A: Again, that had a lot to do with the kinds of problems our customers were trying to solve. There’s an interesting virtuous cycle between compute power and the kinds of things you can do with that power. Organizations that have supercomputers have unconsciously been in this cycle. If you get more compute power, you can solve tougher challenges. If you start addressing harder challenges, you need more compute power. Data analysis is squarely in this cycle. The more compute power you get, the more interesting things you can do with your data. For example, if you’re an oil and gas company, you can perform simulations to help you find areas for exploration. If you’re a wireless carrier, you can dynamically forecast which areas are likely to require a spike in bandwidth. Both of these kinds of assessments are done using sophisticated math and statistics. And both require significant compute power. Providing our customers cross-platform, high performance, numerical libraries, allows them to extend their applications to do amazing things… that their competition can’t do. So the ability to embed math and stats with our IMSL Numerical libraries gives these organizations significant competitive advantage.
Q: And then you acquired TotalView Technologies?
A: Yes, well all of your readers know how difficult it is to build parallel code! It almost goes without saying that logic and memory issues are so much more difficult in a parallel environment than in a sequential one. Having developers attempt to build high performance, parallel apps without the benefit of a highly visual, scalable debugger is almost cruel. It’s intensely frustrating, particularly when some of those defects seem non-deterministic. And from a business perspective, it’s incredibly unproductive. Some of these problems are so hard to find that it causes serious delays and missed deadlines. TotalView, MemoryScape and ReplayEngine radically simplify the process of debugging and analyzing memory and logic issues. Our engineers told us that ReplayEngine’s ability to record the execution of a program and play it back once a failure happened, makes finding those hard to reproduce errors much easier. And our customers agree!
Q: And most recently, you acquired another company we’ve been watching, Acumem.

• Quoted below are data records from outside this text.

Definition set_widths (x : gmap string Z) t : ProgressTable V :=
  mkTable (default_width t) (columns t) (num_rows t) x (colors t) (values t)
    (progress_bar_fps t) (header_printed t) (custom_formatting t)
    (needs_line_ending t) (finished_rows t).

Definition set_colors (x : gmap string (option string)) t : ProgressTable V :=
  mkTable (default_width t) (columns t) (num_rows t) (widths t) x (values t)
    (progress_bar_fps t) (header_printed t) (custom_formatting t)
    (needs_line_ending t) (finished_rows t).

Definition set_values (x : gmap string V) t : ProgressTable V :=
  mkTable (default_width t) (columns t) (num_rows t) (widths t) (colors t) x
    (progress_bar_fps t) (header_printed t) (custom_formatting t)
    (needs_line_ending t) (finished_rows t).

Definition set_header_printed (x : bool) t : ProgressTable V :=
  mkTable (default_width t) (columns t) (num_rows t) (widths t) (colors t)
    (values t) (progress_bar_fps t) x (custom_formatting t)
    (needs_line_ending t) (finished_rows t).

Definition set_needs_line_ending (x : bool) t : ProgressTable V :=
  mkTable (default_width t) (columns t) (num_rows t) (widths t) (colors t)
    (values t) (progress_bar_fps t) (header_printed t) (custom_formatting t)
    x (finished_rows t).

Definition set_finished_rows (x : list (gmap string V)) t : ProgressTable V :=
  mkTable (default_width t) (columns t) (num_rows t) (widths t) (colors t)
    (values t) (progress_bar_fps t) (header_printed t) (custom_formatting t)
    (needs_line_ending t) x.

Definition set_self (t : ProgressTable V) (w : world V) : world V :=
  mkWorld t (stdout w) (clock w) (ticks w).

(** The object as it is now. *)
Definition get : M (world V) (ProgressTable V) := fun w => (Ok (self w), w).

(** An attribute assignment [self.x = ...]. *)
Definition modify (f : ProgressTable V -> ProgressTable V) : M (world V) unit :=
  fun w => (Ok tt, set_self (f (self w)) w).

(** [print(args..., sep=sep, end=end_)] writes the arguments joined by [sep],
    then [end_]. *)
Definition print (args : list string) (sep end_ : string) : M (world V) unit :=
  fun w =>
    (Ok tt, mkWorld (self w) (stdout w ++ [(String.concat sep args ++ end_)%string])
              (clock w) (ticks w)).

(** [time.time()] *)
Definition time_time : M (world V) pyfloat :=
  fun w =>
    (Ok (Finite (clock w (ticks w))),
     mkWorld (self w) (stdout w) (clock w) (S (ticks w))).

(** [self.widths[col]] *)
Definition widths_getitem (col : string) : M (world V) Z :=
  t <- get ;;
  let r := getitem_default (widths t) col (default_width t) in
  modify (set_widths (snd r)) ;;
  ret (fst r).

(** [self.colors[col]] *)
Definition colors_getitem (col : string) : M (world V) (option string) :=
  t <- get ;;
  let r := getitem_default (colors t) col None in
  modify (set_colors (snd r)) ;;
  ret (fst r).
End Attributes.

(** ** Number formatting *)

(** [f"{x: <.2f}"]: the value of the float rounded to two decimals, ties to
    even; blank fill and left alignment have no effect without a field
    width. *)
Definition format_2f (x : pyfloat) : string :=
  match x with
  | Finite q =>
      let n := Z.abs (round_half_even (q * inject_Z 100)) in
      let frac := n mod 100 in
      (if Qle_bool 0 q then "" else "-")
        ++ pretty (n / 100) ++ "." ++ pretty (frac / 10) ++ pretty (frac mod 10)
  | PosInf => "inf"
  | NegInf => "-inf"
  | NaN => "nan"
  end.

(** [sum(xs)] on floats: from the int [0], adding from left to right, each
    addition rounded (CPython up to 3.11; later versions compensate the
    rounding errors of the additions). *)
Definition sum (xs : list pyfloat) : pyfloat := fold_left float_add xs (Finite 0).

(** ** The methods of [ProgressTable] *)

Section Methods.
Context {V : Type} `{!PyValue V}.

Abbreviation Mw := (M (world V)).

(** [ProgressTable.__init__] *)
Definition init (columns : list string) (default_column_width : Z)
    (progress_bar_fps : Q) (custom_formatting : option (gmap string (V -> V)))
  : ProgressTable V :=
  {| default_width := default_column_width;
     columns := columns;
     num_rows := 0;
     widths := ∅;
     colors := ∅;
     values := ∅;
     progress_bar_fps := progress_bar_fps;
     header_printed := false;
     custom_formatting := default ∅ custom_formatting;
     needs_line_ending := false;
     finished_rows := [] |}.

Definition add_column (name : string) (width : option Z) (color : option string)
  : Mw unit :=
  t <- get ;;
  assert (negb (header_printed t)) "Header is already frozen!" ;;
  modify (fun t => set_columns (columns t ++ [name]) t) ;;
  t <- get ;;
  let width := match width with Some w => w | None => default_width t end in
  let width := if width <? len name then len name else width in
  match color with
  | Some c => modify (fun t => set_colors (<[name := Some c]> (colors t)) t)
  | None => ret tt
  end ;;
  modify (fun t => set_widths (<[name := width]> (widths t)) t).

A: Again, it’s all about making developing parallel apps easier and more productive. One of the chief ways to gain greater performance is to look at how the code executes, find areas where you’re spending a lot of time, and optimize cache access in that section of code. Acumem’s ThreadSpotter does that and more and it does it in a very approachable way. It’s very visual, points out exactly where in the code the issue is, and gives very specific guidance on how to fix it. It’s completely unlike other performance profilers that provide a lot of data, but not a lot of help. So, it makes developers that are performance experts that much more productive. And it even helps developers that are not experts optimize their code and grow their expertise while doing it.
Q: So now what’s next?
A: We’re in a great place. We’re fortunate to have a large, highly skilled development staff and the luxury of being able to devote a very large proportion of our financial resources to R&D. At the end of the day, our goal is to provide a portfolio of products that help make the very difficult task of developing, debugging and optimizing high performance applications, a little easier. Not only for the traditional HPC community, but also for enterprises that are finding that they have no longer have the ability to throw faster CPUs at their applications to get them to perform better. They’re realizing that they have to modify their applications to leverage parallel architectures – but they need a little help getting there.
We know that for both of these communities, developing parallel, data intensive applications is hard. We’re just trying to make it a little easier.